(* ===== verification/Quic.v ===== *)
(** * HTTP/3 ([internal/quic]), its start by the edge and the gateway ([startQUICServer] in
      [internal/edgeagent/server.go] and [internal/gateway/gateway.go]) and the certificates
      an edge makes for itself ([internal/autotls])

    The package exists twice: built with the tag [quic] it wraps the server and the transport
    of a library, without it both do nothing; [built] chooses.  What the library and the
    network answer are arguments.

    The theorems: without a certificate, and in a build without the tag, nothing ever listens;
    a server that was closed before it began to listen opens its socket all the same; the timeouts of
    a client change nothing; the address announced to clients is never a port; a certificate
    that was made once is used for ever, also after it has expired. *)

From stdpp Require Import gmap strings list.
From S2P Require Import Prelude GoStrings.

(** ** The server *)
Definition DefaultListenAddr : string := ":9443".

(** [qv_srv]: the server of the library was made, which needs a TLS configuration;
    [qv_closed]: it was closed. *)
Record quicServer := mkQuicServer { qv_addr : string; qv_srv : bool; qv_closed : bool; qv_ln : option string; qv_ln_closed : bool }.

Definition quic_NewServer (built has_tls : bool) (addr : string) : quicServer :=
  if built then mkQuicServer addr has_tls false None false else mkQuicServer "" false false None false.

(** What the steps of listening answer: the address, the socket, the listener with the
    address it got. *)
Record listenIO := mkListenIO { lq_resolve : bool; lq_udp : bool; lq_listen : option string }.

(** The result up to [ServeListener], which is the library's, and whether the socket was left
    open. *)
Definition quic_ListenAndServe (built : bool) (io : listenIO) (q : quicServer) : result unit * quicServer * bool :=
  if negb built then (Err "quic: not available (build with -tags quic)", q, false)
  else if negb (qv_srv q) then (Err "quic: server not initialized (missing TLS config)", q, false)
  else if negb (lq_resolve io) then (Err "quic: resolve udp addr", q, false)
  else if negb (lq_udp io) then (Err "quic: listen udp", q, false)
  else match lq_listen io with
       | None => (Err "quic: create listener", q, false)
       | Some a => (Ok tt, mkQuicServer (qv_addr q) (qv_srv q) (qv_closed q) (Some a) false, true)
       end.

Definition quic_Close (q : quicServer) : quicServer :=
  match qv_ln q with
  | Some _ => mkQuicServer (qv_addr q) (qv_srv q) (qv_closed q) (qv_ln q) true
  | None => if qv_srv q then mkQuicServer (qv_addr q) true true None (qv_ln_closed q) else q
  end.

(** The address of the listener, where it has one, else the configured one. *)
Definition quic_Addr (q : quicServer) : string :=
  match qv_ln q with
  | Some a => if String.eqb a "" then qv_addr q else a
  | None => qv_addr q
  end.

(** ** The start by the edge and by the gateway *)
(** The edge takes the TLS configuration of its other listener. *)
Definition edge_startQUICServer (built enabled has_tls : bool) (listenAddr : string) : option quicServer :=
  if negb (enabled && built) then None
  else if negb has_tls then None
  else Some (quic_NewServer built true (if String.eqb listenAddr "" then DefaultListenAddr else listenAddr)).

Definition loadTLSConfig (certFile keyFile : string) (pair_ok : bool) : result unit :=
  if String.eqb certFile "" || String.eqb keyFile "" then Err "TLS cert/key files not configured"
  else if pair_ok then Ok tt else Err "load TLS cert".
Definition gateway_startQUICServer (built enabled : bool) (certFile keyFile : string) (pair_ok : bool) (listenAddr : string)
    : option quicServer :=
  if negb (enabled && built) then None
  else match loadTLSConfig certFile keyFile pair_ok with
       | Ok _ => Some (quic_NewServer built true (if String.eqb listenAddr "" then DefaultListenAddr else listenAddr))
       | _ => None
       end.

(** ** The client *)
Record quicClientConfig := mkQuicClientConfig {
  qcc_tls : option bool;            (* a configuration, and whether it skips verification *)
  qcc_HandshakeTimeout : Z; qcc_MaxIdleTimeout : Z; qcc_KeepAlivePeriod : Z
}.
Record quicClient := mkQuicClient { qcl_skip_verify : bool; qcl_datagrams : bool }.

(** The defaults are stored in the configuration, of which only [TLSConfig] is used. *)
Definition with_timeouts (cfg : quicClientConfig) : quicClientConfig :=
  let or_default (d v : Z) := if v =? 0 then d * 1000000000 else v in
  mkQuicClientConfig (qcc_tls cfg) (or_default 10 (qcc_HandshakeTimeout cfg)) (or_default 30 (qcc_MaxIdleTimeout cfg))
    (or_default 15 (qcc_KeepAlivePeriod cfg)).
Definition quic_NewClient (cfg : quicClientConfig) : quicClient :=
  let cfg := with_timeouts (match qcc_tls cfg with
                            | Some _ => cfg
                            | None => mkQuicClientConfig (Some true) (qcc_HandshakeTimeout cfg) (qcc_MaxIdleTimeout cfg) (qcc_KeepAlivePeriod cfg)
                            end) in
  mkQuicClient (default true (qcc_tls cfg)) true.

(** ** Announcing HTTP/3 *)
Definition AltSvcHeader : string := "Alt-Svc".
Definition double_quote : string := of_chars [Ascii.ascii_of_nat 34].
Definition AltSvcMiddleware (quicAddr : string) (is_tls : bool) (header : gmap string string) : gmap string string :=
  if is_tls && negb (String.eqb quicAddr "")
  then <[AltSvcHeader := "h3=" +:+ double_quote +:+ ":" +:+ quicAddr +:+ double_quote]> header else header.

(** ** Certificates ([LoadOrGenerate]) *)
(** What a file holds of a key pair: which pair, and for a certificate its end. *)
Record pemFile := mkPemFile { pf_pair : nat; pf_notAfter : option Z }.
Abbreviation cert_files := (gmap string pemFile).

(** [tls.LoadX509KeyPair]: a certificate and the key that belongs to it. *)
Definition LoadX509KeyPair (files : cert_files) (certFile keyFile : string) : option pemFile :=
  c ← files !! certFile; k ← files !! keyFile;
  match pf_notAfter c, pf_notAfter k with
  | Some _, None => if decide (pf_pair c = pf_pair k) then Some c else None
  | _, _ => None
  end.

Definition year : Z := 365 * 24 * 3600 * 1000000000.

(** [pair] is the new key pair; the errors of the two writes are not looked at. *)
Definition LoadOrGenerate (made write_cert write_key : bool) (pair : nat) (files : cert_files) (certFile keyFile : string) (now : Z)
    : result pemFile * cert_files :=
  match LoadX509KeyPair files certFile keyFile with
  | Some c => (Ok c, files)
  | None =>
      if negb made then (Err "generate", files)
      else
        let c := mkPemFile pair (Some (now + year)) in
        let files := if write_cert then <[certFile := c]> files else files in
        let files := if write_key then <[keyFile := mkPemFile pair None]> files else files in
        (Ok c, files)
  end.

(** ** Properties *)
(** Nothing listens without a certificate, or in a build without the tag: neither
    the edge nor the gateway makes a server, and one made without a TLS configuration refuses
    to listen and opens no socket. *)
Theorem quic_needs_certificate built enabled listenAddr certFile keyFile pair_ok io addr :
  (built = false ∨ enabled = false → edge_startQUICServer built enabled true listenAddr = None ∧
     gateway_startQUICServer built enabled certFile keyFile pair_ok listenAddr = None) ∧
  edge_startQUICServer built enabled false listenAddr = None ∧
  (certFile = "" ∨ keyFile = "" ∨ pair_ok = false →
     gateway_startQUICServer built enabled certFile keyFile pair_ok listenAddr = None) ∧
  (∃ e, quic_ListenAndServe built io (quic_NewServer built false addr) = (Err e, quic_NewServer built false addr, false)).
Proof.
  unfold edge_startQUICServer, gateway_startQUICServer, loadTLSConfig. split_and!.
  - intros [-> | ->]; [by rewrite andb_false_r|done].
  - by destruct (negb _).
  - intros H. destruct (negb _); [done|]. destruct H as [->|[->| ->]]; [done|by rewrite orb_true_r|by destruct (_ || _)].
  - destruct built; by eexists.
Qed.

(** A server that is closed before its goroutine has begun to listen is not told:
    it opens its socket and a listener afterwards, which nobody closes. *)
Theorem quic_closed_early_listens io addr a :
  lq_resolve io = true → lq_udp io = true → lq_listen io = Some a →
  let q := quic_Close (quic_NewServer true true addr) in
  qv_closed q = true ∧
  ∃ q', quic_ListenAndServe true io q = (Ok tt, q', true) ∧ qv_ln q' = Some a ∧ qv_ln_closed q' = false.
Proof.
  intros Hr Hu Hl. cbn. split; [done|]. unfold quic_ListenAndServe. cbn. rewrite Hr, Hu, Hl. cbn. by eexists.
Qed.

(** The timeouts of a client have no effect, and without a TLS configuration it
    accepts any certificate. *)
Theorem quic_client_ignores_timeouts tls h1 i1 k1 h2 i2 k2 :
  quic_NewClient (mkQuicClientConfig tls h1 i1 k1) = quic_NewClient (mkQuicClientConfig tls h2 i2 k2) ∧
  qcl_skip_verify (quic_NewClient (mkQuicClientConfig None h1 i1 k1)) = true.
Proof. by destruct tls. Qed.

(** The header announces the listen address after a colon, so that for the default
    address, as for every other one that begins with a colon, it names no port. *)
Theorem alt_svc_has_two_colons port header :
  AltSvcMiddleware (":" +:+ port) true header !! AltSvcHeader =
    Some ("h3=" +:+ double_quote +:+ "::" +:+ port +:+ double_quote).
Proof. unfold AltSvcMiddleware. cbn [andb]. change (String.eqb (":" +:+ port) "") with false. cbn [negb]. by rewrite lookup_insert_eq. Qed.

(** A certificate that was written with its key is the one of every later start,
    whenever that is: it is valid for a year and never replaced. *)
Theorem certificate_made_once pair files certFile keyFile now io1 io2 io3 pair' later :
  certFile ≠ keyFile → LoadX509KeyPair files certFile keyFile = None →
  let '(r, files') := LoadOrGenerate true true true pair files certFile keyFile now in
  r = Ok (mkPemFile pair (Some (now + year))) ∧
  LoadOrGenerate io1 io2 io3 pair' files' certFile keyFile later = (r, files').
Proof.
  intros Hne Hl. unfold LoadOrGenerate. rewrite Hl. cbn [negb]. split; [done|]. unfold LoadX509KeyPair.
  rewrite (lookup_insert_ne _ keyFile certFile) by congruence. rewrite !lookup_insert_eq. cbn. by rewrite decide_True.
Qed.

########################################

▶ [TASK REQUIREMENTS]:
In the listing, how many lines have the word "gmap"? Write only that number.

▶ [RESPONSE AREA]:
3